Antonie Dixon was given a minimum term of 20 years for the murder of James Te Aute on 21 January 2003, but the conviction was later quashed. He was re-tried and reconvicted, but committed suicide in his prison cell before he could be re-sentenced.

The longest minimum period for a woman is 19 years, currently being served by Tracy Jean Goodman for the murder of pensioner Mona Morriss in the course of a burglary in Marton in January 2005.

==Preventive detention==

There is also provision for an indefinite sentence of preventive detention, which can be given for sexual or violent crimes for which life imprisonment is not available (preventive detention can be imposed alongside life imprisonment, for example, where convictions for sexual or violent crimes accompany a murder conviction).
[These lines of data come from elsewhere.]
(** * qfx.py: the CSV to QFX converter, embedded and verified

    The development follows [src/qfx.py].  Python [str] values are Rocq
    strings whose characters are read as the code points U+0000..U+00FF;
    Python [float] values are binary64 numbers in the computational
    format of [SpecFloat] (precision 53, maximal exponent 1024); a Python
    exception is a value of [exn], carried by the [result] type.

    External collaborators of the program (the [datetime] library, the
    regular-expression engine, the stocks database behind
    [is_mutual_fund]) are the fields of the class [Qfx.Externals]. *)

From Stdlib Require Import ZArith List String Ascii Bool Lia Permutation.
From Stdlib Require Import Floats.SpecFloat.
Import ListNotations.

Local Open Scope string_scope.
Local Open Scope Z_scope.

(** ** The rows of the table *)

(** A row of the input table: the [dict] built from the header and one
    line, with the nine columns the program reads. *)
Record Row : Type := {
  Date : string;
  Account : string;
  Activity : string;
  Description : string;
  CUSIP : string;
  Symbol : string;
  Quantity : string;
  Price : string;
  Amount : string
}.

(** ** Python exceptions and fallible computations *)

(** Every [raise] the modelled code can reach, by exception class and
    raising site. *)
Inductive exn : Type :=
| UnknownActivity (activity : string)
    (* ValueError, generate_transaction: "Unknown activity: ..." *)
| NeitherAmountNorPrice (row : Row)
    (* ValueError, generate_buysell_transaction: "Transaction should have
       either amount or price but neither is supplied: ..." followed by
       the row *)
| NoCusipForIncome (description : string)
    (* ValueError, generate_income_transaction: "No CUSIP provided for
       income transaction: ..." *)
| NoCusipNoPattern (description : string)
    (* ValueError, generate_buysell_secid and
       generate_buysell_security_info: "No CUSIP provided and no matching
       pattern found for description: ..." *)
| MappingsNotInitialized
    (* RuntimeError: "missing_cusip_mappings not initialized" *)
| FloatOfNone
    (* TypeError: float() applied to None *)
| FloatOfString (s : string)
    (* ValueError: "could not convert string to float: ..." *)
| NoneHasNoStartswith
    (* AttributeError: 'NoneType' object has no attribute 'startswith' *)
| NoAccountInformation
    (* ValueError, main: "No account information found in CSV." *)
| AccountNotMapped (name : string)
    (* KeyError, get_account_id *).
Lemma code_lengths_desc cb : desc (code_lengths cb).
Proof. unfold code_lengths. apply back_trace_desc. apply desc_zeros. Qed.

Lemma count_ones_firstn_all_true (l : list Z) s :
  count_ones (firstn s (map snd (map (fun c => (c, true)) l))) = Nat.min s (length l).
Proof.
  revert s. induction l as [|a l IH]; intros [|s]; cbn [map firstn count_ones length Nat.min];
    try reflexivity.
  rewrite IH. reflexivity.
Qed.

(** Without overflow of the 64-bit sums the lengths have Kraft sum exactly 1. *)
Lemma code_lengths_exact cb :
  (1 <= length cb <= 256)%nat ->
  Forall (fun w => 0 <= w < 2 ^ 52) cb ->
  kraft12 (code_lengths cb) = 2 ^ 12.
Proof.
  intros HN Hcb. unfold code_lengths.
  set (base := map (fun c => (c, true)) cb).
  assert (Hfst : map fst base = cb).
  { unfold base. rewrite map_map. cbn [fst]. apply map_id. }
  assert (Hco : coins_of base = cb).
  { unfold base. clear. induction cb as [|c cb IH]; [reflexivity|].
    cbn [map]. rewrite coins_of_cons. cbn [app]. f_equal. exact IH. }
  set (matrix := coin_filter (Z.to_nat HUFF_CUTOFF - 1) cb cb).
  assert (Hch : chain_ok (length cb) (length cb) matrix) by apply coin_filter_chain.
  assert (Hlm : length matrix = 11%nat) by apply length_coin_filter.
  assert (Hmono : mono_chain (map snd base) matrix).
  { unfold matrix. rewrite <- Hfst at 2.
    apply (coin_filter_mono cb _ (2 ^ 52)); auto; try lia.
    - change (Z.of_nat (Z.to_nat HUFF_CUTOFF - 1)) with 11.
      rewrite <- Z.pow_add_r by lia. apply Z.pow_le_mono_r; lia.
    - apply Forall_forall. intros wf Hin. unfold base in Hin.
      apply in_map_iff in Hin. destruct Hin as (c & <- & Hin).
      rewrite Forall_forall in Hcb. apply Hcb; auto. }
  apply (back_trace_exact (length cb) (map snd base)
           (count_ones_firstn_all_true cb) matrix 1 _ _ (length cb)); auto; try lia.
  - pose proof (chain_ok_head_len _ _ _ Hch) as H. rewrite Hlm in H.
    change (2 ^ Z.of_nat 11) with 2048 in H. lia.
  - destruct matrix as [|R m']; [discriminate|].
    destruct Hch as (H1 & _). cbn [hd]. rewrite <- H1. apply count_ones_firstn.
  - intros n Hlt. rewrite nth_zeros. reflexivity.
  - rewrite length_map. reflexivity.
  - rewrite kraft12_zeros. change (K 1) with (2 ^ 11).
    rewrite Nat2Z.inj_mul, Nat2Z.inj_sub by lia. simpl Z.of_nat.
    change (2 ^ 12) with 4096. change (2 ^ 11) with 2048. lia.
Qed.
Since the Sentencing Act 2002 came into force, this has been given to repeat sexual offenders and serious violent recidivist offenders. Preventive detention has a minimum period of imprisonment of five years, but the sentencing judge can extend this if they believe that the prisoner's history warrants it. The sentence of preventive detention was first introduced in the Criminal Justice Act 1954. As of 2013, the longest minimum period of imprisonment on a sentence of preventive detention is one of 28 years, which was given in 1984. Alfred Thomas Vincent was in prison on preventive detention for 52 years from 1968 to 2021.